À
Nicole Belloubet,
Ministère de la justice, 🧭Gouvernement Philippe 2 •
2 juin 2020Mme Sira Sylla attire l'attention de Mme la garde des sceaux, ministre de la justice sur les problèmes que rencontrent les personnels de prison au sujet de leurs équipements et particulièrement des gilets pare-balles devenus obsolètes. Mme la députée a été sollicitée par les syndicats de surveillance de la maison d'arrêt de Rouen. Ils déplorent le manque de dotation en gilets pare-balles des surveillants. La structure de Rouen accueille cent soixante-huit agents en tenue susceptibles de partir en missions extérieures.
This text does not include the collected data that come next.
(* ===== verification/Handles.v ===== *)
(** * Handles: allocation, weak and shared handles

    [runtime/beans_rt.c], [beans_alloc] and the handle entries: zeroing weak
    references to objects ([beans_object_weak_new], [beans_object_weak_get]),
    and [Shared] with its weak side.  Where the pool and the host allocator
    take a block from is a parameter; an allocation first runs the collection
    that is due. *)

From stdpp Require Import gmap.
From S2P Require Import Prelude Mem ListRt MapRt Heap Collector.

Open Scope c_scope.

(** The allocator: an unused non-null address for an object, and an unused one
    for a control block. *)
Class Allocator := {
  new_block : gmap Z obj -> Z;
  new_ctrl : gmap Z BSharedCtrl -> Z;
  new_block_fresh : forall os, os !! new_block os = None /\ new_block os <> 0;
  new_ctrl_fresh : forall cs, cs !! new_ctrl cs = None
}.

Section handles.
Context {A : Allocator} (deinit : Z -> rt -> option rt).

(** [o] is the fresh box: its header words and its zeroed or copied payload. *)
Definition beans_alloc (fuel : nat) (h : rt) (o : obj) : option (rt * Z) :=
  h ← (if cc_pending h && negb (cc_collecting h) then cc_collect deinit fuel false h else Some h);
  let p := new_block (objs h) in
  Some (with_objs h (<[p := o]> (objs h)), p).

(** A fresh handle on block [c]; [extra] is 2 for a strong one, 3 for a weak
    one and 7 for a weak one on an object. *)
Definition handle_box (extra c : Z) : obj :=
  mkObj 1 false false (6 |! (extra <<! 3)) CC_BLACK false (PHandle c).

(** The block of a handle. *)
Definition handle_ctrl (h : rt) (p : Z) : option (Z * BSharedCtrl) :=
  o ← objs h !! p;
  match o_pay o with
  | PHandle c => k ← ctrls h !! c; Some (c, k)
  | _ => None
  end.

Definition set_ctrl (h : rt) (c : Z) (k : BSharedCtrl) : rt :=
  with_ctrls h (<[c := k]> (ctrls h)) (weak_entries h).

(** ** Weak references to objects *)

(** Find or create the block of an object. *)
Definition weak_ctrl_for (h : rt) (p : Z) : rt * Z :=
  match weak_entries h !! p with
  | Some c => (h, c)
  | None =>
      let c := new_ctrl (ctrls h) in
      (with_ctrls h (<[c := mkCtrl 0 1 p 0]> (ctrls h)) (<[p := c]> (weak_entries h)), c)
  end.

Definition beans_object_weak_new (fuel : nat) (h : rt) (p : Z) : option (rt * Z) :=
  if p =? 0 then Some (h, 0)
  else
    let '(h, c) := weak_ctrl_for h p in
    k ← ctrls h !! c;
    beans_alloc fuel (set_ctrl h c (mkCtrl (c_strong k) (c_weak k + 1) (c_value k) (c_value_ptr k))) (handle_box 7 c).

(** A retain that refuses to resurrect. *)
Definition rt_try_retain (h : rt) (p : Z) : option (rt * bool) :=
  o ← objs h !! p;
  if o_immortal o then Some (h, true)
  else if o_count o =? 0 then Some (h, false)
  else Some (with_objs h (<[p := set_count o (o_count o + 1)]> (objs h)), true).

Definition beans_object_weak_get (h : rt) (p : Z) : option (rt * Z) :=
  if p =? 0 then Some (h, 0)
  else
    '(c, k) ← handle_ctrl h p;
    if c_value k =? 0 then Some (h, 0)
    else
      '(h, alive) ← rt_try_retain h (c_value k);
      Some (h, if alive : bool then c_value k else 0).

(** ** Shared *)

Definition beans_shared_new (fuel : nat) (h : rt) (value value_ptr : Z) : option (rt * Z) :=
  let c := new_ctrl (ctrls h) in
  beans_alloc fuel (set_ctrl h c (mkCtrl 1 1 value value_ptr)) (handle_box 2 c).

Definition beans_shared_get (h : rt) (p : Z) : option Z :=
  '(c, k) ← handle_ctrl h p; Some (c_value k).

Definition beans_shared_downgrade (fuel : nat) (h : rt) (p : Z) : option (rt * Z) :=
  '(c, k) ← handle_ctrl h p;
  beans_alloc fuel (set_ctrl h c (mkCtrl (c_strong k) (c_weak k + 1) (c_value k) (c_value_ptr k))) (handle_box 3 c).

Definition beans_weak_upgrade (fuel : nat) (h : rt) (p : Z) : option (rt * Z) :=
  '(c, k) ← handle_ctrl h p;
  if 0 <? c_strong k then
    beans_alloc fuel (set_ctrl h c (mkCtrl (c_strong k + 1) (c_weak k) (c_value k) (c_value_ptr k))) (handle_box 2 c)
  else Some (h, 0).

Definition beans_weak_expired (h : rt) (p : Z) : option bool :=
  '(c, k) ← handle_ctrl h p; Some (c_strong k =? 0).

End handles.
En pareilles hypothèses, le port de gilets pare-balles dans le cadre d'un transfert ou d'une extraction médicale est nécessaire. L'établissement est pourvu de soixante gilets pare-balles à port visible dont quinze avec plaques additionnelles qui datent, pour les plus récents, de 2012. Deux gilets à port discret ont pu être obtenus en 2017 pour en équiper les chauffeurs de la maison d'arrêt. À titre informatif, le coût d'un gilet à port discret est de 328,45 euros TTC. Dans la mesure où cent soixante-six agents restent à être équipés avec des gilets à port discret, si l'on soustrait les deux chauffeurs déjà équipés depuis 2017, la maison d'arrêt devrait débloquer un budget total de 54 522,70 euros pour équiper l'ensemble des agents. Comme l'a tristement montré l'actualité du début de l'année 2018, avec les manifestations en janvier des agents de prison qui dénonçaient l'étranglement et la lacération de la tempe au menton d'un de leur collègue à Fleury-Mérogis, la situation des personnels de prison est plus que préoccupante. Peu dotés en moyen de protection, ils craignent pour leur sécurité. Certes, l'acquisition de gilets à port discret ne résoudra pas les problèmes plus profonds que connaissent les prisons en France mais il serait optimal de penser à équiper les surveillants de prison de gilets plus maniables et efficaces, de ceux de la dernière génération. Mme la députée souhaiterait ainsi savoir ce que préconise Mme la garde des sceaux, ministre de la justice afin de remédier à ce besoin d'obtention de gilets à port discret. Aussi, si l'acquisition des cent soixante-six nouveaux gilets peut être possible à Rouen, elle souhaite connaître le délai éventuel, en l'espérant court, et les conditions financières qui devront être envisagées.